Del resto l'orientamento della giurisprudenza di legittimita' dopo la ricordata innovazione legislativa e' univoca nel senso indicato: v. Cass., Sez. 4, 21 maggio 2008, n. 22643, Frazzitta, rv 240855; Sez. 6, 29 gennaio 2008, n. 17899, Corrucci, rv 239933; Sez. 4, 17 dicembre 2007, n. 16373, Magliaro, rv 239962).

Il sistema innovato - quanto alla destinazione ad uso di terzi della sostanza - e' dunque ben diverso da quello antecedente al referendum abrogativo cui ha dato attuazione il Decreto del Presidente della Repubblica 5 giugno 1993, n. 171 perche', nel sistema precedente, il fatto tipico si realizzava col mero superamento, in principio attivo, della dose media giornaliera indicata nei decreti ministeriali (del resto in questo senso era il disegno di legge governativo poi immesso, nel corso della conversione, nel decreto legge convertito).

Puo' invece ritenersi, questo sistema, sostanzialmente analogo su questo punto - a parte la gia' segnalata ed impropria trasposizione dei criteri di valutazione della prova dal campo processuale alla norma sostanziale e le diverse valutazioni che possono oggi trarsi in tema di cd. "consumo di gruppo" - a quello anteriore all'entrata in vigore della Legge n. 49 del 2006 di conversione del Decreto Legge n. 272 del 2005 (che, come e' noto, riguardando soltanto il finanziamento delle olimpiadi invernali, non tratta della disciplina degli stupefacenti).
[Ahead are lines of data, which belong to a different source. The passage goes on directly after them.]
(* ===== verification/Trap.v ===== *)
(** * Trap: syscall() of syscall.c, trap() of trap.c, and procdump of proc.c

    The state is the kernel's with the console and the interrupt controllers;
    the disk driver's interrupt routine ([Ide.Ide.ideintr]) acts on the state
    that the block layer hides and comes in as a parameter. *)
From S2P Require Import Prelude Kmonad Spinlock Kalloc Pipe Proc Segment Block FsLayout Fs File Syscall Process Exec Sysfile Console Irq.
From stdpp Require Import options.

Module Trap.
Import FsLayout Fs File Syscall Process Sysfile.

(** ** procdump *)

Definition state_name (st : Proc.procstate) : bytes :=
  match st with
  | Proc.UNUSED => chars "unused"
  | Proc.EMBRYO => chars "embryo"
  | Proc.SLEEPING => chars "sleep "
  | Proc.RUNNABLE => chars "runble"
  | Proc.RUNNING => chars "run   "
  | Proc.ZOMBIE => chars "zombie"
  end.

Fixpoint dump_pcs (n : nat) (pcs : list Z) : K Console.console unit :=
  match n, pcs with
  | S n', pc :: r =>
      if pc =? 0 then kret tt
      else Console.cprintf (chars " %p") (fun _ => pc) (fun _ => []) ;; dump_pcs n' r
  | _, _ => kret tt
  end.

(** The line of process [i]; [pcs i] is the call stack of its saved context. *)
Definition dump_proc (t : Proc.ptable) (pcs : nat -> list Z) (i : nat) : K Console.console unit :=
  let p := Proc.proc_at t i in
  if Proc.in_state Proc.UNUSED p then kret tt
  else
    Console.cprintf (chars "%d %s %s") (fun k => nth k [Proc.pid p; 1; 2] 0)
      (fun a => if a =? 1 then state_name (Proc.state p) else Proc.name p) ;;
    (if Proc.in_state Proc.SLEEPING p then dump_pcs 10 (pcs i) else kret tt) ;;
    Console.cprintf [10] (fun _ => 0) (fun _ => []).

Definition procdump (t : Proc.ptable) (pcs : nat -> list Z) : K Console.console unit :=
  kforeach (seq 0 Proc.NPROC) (dump_proc t pcs).

(** ** The machine *)

Record mach (B : Type) : Type := mkmach {
  mkern : kern B; mcons : Console.console; mirq : Irq.irq
}.
Arguments mkmach {B}.
Arguments mkern {B}.
Arguments mcons {B}.
Arguments mirq {B}.

(** System call numbers (syscall.h) and trap numbers (traps.h). *)
Definition NSYSCALLS : Z := 21.
Definition T_SYSCALL : Z := 64.
Definition T_IRQ0 : Z := 32.

Section Trap.
Context {B : Type} `{BlockOps B}.
Variable (fuel : nat).
Variable (dev_read : Z -> option (nat -> Z -> K (fstate B) (Z * bytes))).
Variable (dev_write : Z -> option (nat -> bytes -> Z -> K (fstate B) Z)).
Variable (elf0 : bytes).
Variable (ideintr : K (mach B) unit).
Variable (pcs : nat -> list Z).

Definition on_kern {A} (m : K (kern B) A) : K (mach B) A :=
  zoom mkern (fun k s => mkmach k (mcons s) (mirq s)) m.
Definition on_cons {A} (m : K Console.console A) : K (mach B) A :=
  zoom mcons (fun c s => mkmach (mkern s) c (mirq s)) m.
Definition on_irq {A} (m : K Irq.irq A) : K (mach B) A :=
  zoom mirq (fun q s => mkmach (mkern s) (mcons s) q) m.

(** The table syscalls[]. *)
Definition syscalls (cp : nat) (num : Z) : option (K (kern B) Z) :=
  match num with
  | 1 => Some (sys_fork cp)
  | 2 => Some (sys_exit cp)
  | 3 => Some (sys_wait fuel cp)
  | 4 => Some (sys_pipe cp)
  | 5 => Some (sys_write fuel dev_write cp)
  | 6 => Some (sys_read fuel dev_read cp)
  | 7 => Some (sys_close cp)
  | 8 => Some (sys_kill cp)
  | 9 => Some (sys_exec fuel dev_read elf0 cp)
  | 10 => Some (sys_open fuel dev_read dev_write cp)
  | 11 => Some (sys_mknod fuel dev_read dev_write cp)
  | 12 => Some (sys_unlink fuel dev_read dev_write cp)
  | 13 => Some (sys_fstat fuel cp)
  | 14 => Some (sys_link fuel dev_read dev_write cp)
  | 15 => Some (sys_mkdir fuel dev_read dev_write cp)
  | 16 => Some (sys_chdir fuel cp)
  | 17 => Some (sys_dup cp)
  | 18 => Some (sys_getpid cp)
  | 19 => Some (sys_sbrk cp)
  | 20 => Some (sys_sleep fuel cp)
  | _ => None
  end.

Definition set_eax (v : Z) (p : Proc.proc) : Proc.proc := set_tf (tf_set_eax (u32 v) (Proc.tf p)) p.

Definition syscall (cp : nat) : K (kern B) unit :=
  num <- pget cp (fun p => i32 (Proc.tf_eax (Proc.tf p))) ;;
  match (if (0 <=? num) && (num <? NSYSCALLS) then syscalls cp num else None) with
  | Some f => r <- f ;; pupd cp (set_eax r)
  | None =>
      cprintf "%d %s: unknown sys call %d\n" ;;
      pupd cp (set_eax (-1))
  end.

(** cp, and cp->killed. *)
Definition cur : K (mach B) (option nat) := gets (fun s => Seg.cur (kcpu (mkern s))).
Definition killed (cp : nat) : K (mach B) bool :=
  gets (fun s => negb (Proc.killed (Proc.proc_at (ktab (mkern s)) cp) =? 0)).
Definition exit_if_killed (cp : nat) : K (mach B) unit :=
  k <- killed cp ;; if (k : bool) then on_kern (exit cp) else kret tt.

(** The timer interrupt of processor 0. *)
Definition tick : K (mach B) unit :=
  acquire Lk_ticks ;;
  on_kern (modify (fun s => with_ticks (i32 (kticks s + 1)) s)) ;;
  wakeup Ch_ticks ;;
  release Lk_ticks.

(** The switch on tf->trapno. *)
Definition trap_irq (tf : Proc.trapframe) (cp : option nat) : K (mach B) unit :=
  let no := Proc.tf_trapno tf in
  if no =? T_IRQ0 + Irq.IRQ_TIMER then
    c <- on_irq Irq.cpu ;;
    (if c =? 0 then tick else kret tt) ;;
    on_irq Irq.lapiceoi
  else if no =? T_IRQ0 + Irq.IRQ_IDE then ideintr ;; on_irq Irq.lapiceoi
  else if no =? T_IRQ0 + Irq.IRQ_KBD then
    t <- gets (fun s => ktab (mkern s)) ;;
    on_cons (Console.kbdintr fuel (procdump t pcs)) ;;
    on_irq Irq.lapiceoi
  else if no =? T_IRQ0 + Irq.IRQ_COM1 then
    t <- gets (fun s => ktab (mkern s)) ;;
    on_cons (Console.uartintr fuel (procdump t pcs)) ;;
    on_irq Irq.lapiceoi
  else if (no =? T_IRQ0 + 7) || (no =? T_IRQ0 + Irq.IRQ_SPURIOUS) then
    on_irq Irq.cpu ;;
    cprintf "cpu%d: spurious interrupt at %x:%x\n" ;;
    on_irq Irq.lapiceoi
  else
    match cp with
    | Some p =>
        if Z.land (Proc.tf_cs tf) 3 =? 0 then
          on_irq Irq.cpu ;;
          cprintf "unexpected trap %d from cpu %d eip %x\n" ;;
          panic "trap"
        else
          on_irq Irq.cpu ;;
          cprintf "pid %d %s: trap %d err %d on cpu %d eip %x -- kill proc\n" ;;
          on_kern (pupd p (Proc.set_killed 1))
    | None =>
        on_irq Irq.cpu ;;
        cprintf "unexpected trap %d from cpu %d eip %x\n" ;;
        panic "trap"
    end.

(** if(cp && cp->killed && (tf->cs&3) == DPL_USER) exit(); *)
Definition exit_user (tf : Proc.trapframe) (cp : option nat) : K (mach B) unit :=
  match cp with
  | Some p => if Z.land (Proc.tf_cs tf) 3 =? Seg.DPL_USER then exit_if_killed p else kret tt
  | None => kret tt
  end.

Definition trap (tf : Proc.trapframe) : K (mach B) unit :=
  cp <- cur ;;
  if Proc.tf_trapno tf =? T_SYSCALL then
    match cp with
    | None => panic "null dereference"
    | Some p =>
        exit_if_killed p ;;
        on_kern (pupd p (set_tf tf)) ;;
        on_kern (syscall p) ;;
        exit_if_killed p
    end
  else
    trap_irq tf cp ;;
    exit_user tf cp ;;
    (match cp with
     | Some p =>
         st <- gets (fun s => Proc.in_state Proc.RUNNING (Proc.proc_at (ktab (mkern s)) p)) ;;
         if st && (Proc.tf_trapno tf =? T_IRQ0 + Irq.IRQ_TIMER)
         then on_kern (on_proc (Proc.yield p)) else kret tt
     | None => kret tt
     end) ;;
    exit_user tf cp.
End Trap.
End Trap.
Non e' dunque sufficiente che vengano superati i limiti piu' volte ricordati perche' possa affermarsi la penale responsabilita' per l'illecita detenzione ma sara' necessario - quando ovviamente il dato ponderale non sia tale da giustificare inequivocabilmente la destinazione - che il giudice prenda in considerazione, oltre a questo superamento, le modalita' di presentazione, il peso lordo complessivo, il confezionamento eventuale frazionato, le altre circostanze dell'azione che possano essere ritenute significative della destinazione ad uso none esclusivamente personale.

4) Consegue alle considerazioni svolte l'annullamento con rinvio della sentenza impugnata.

La Corte di Appello di Genova si e' infatti limitata a prendere in considerazione l'elemento ponderale di principio attivo che costituisce solo uno degli elementi sintomatici della destinazione ad uso non esclusivamente personale; ha implicitamente individuato una inesistente presunzione assoluta nel superamento dei limiti massimi di cui alla lettera A), comma 1 bis, gia' ricordato; non ha preso in considerazione gli altri indici sintomatici che pur la norma innovata prevede.

P.Q.M.

La Corte Suprema di Cassazione, sezione 4 penale, annulla la sentenza impugnata con rinvio ad altra sezione della Corte di Appello di Genova.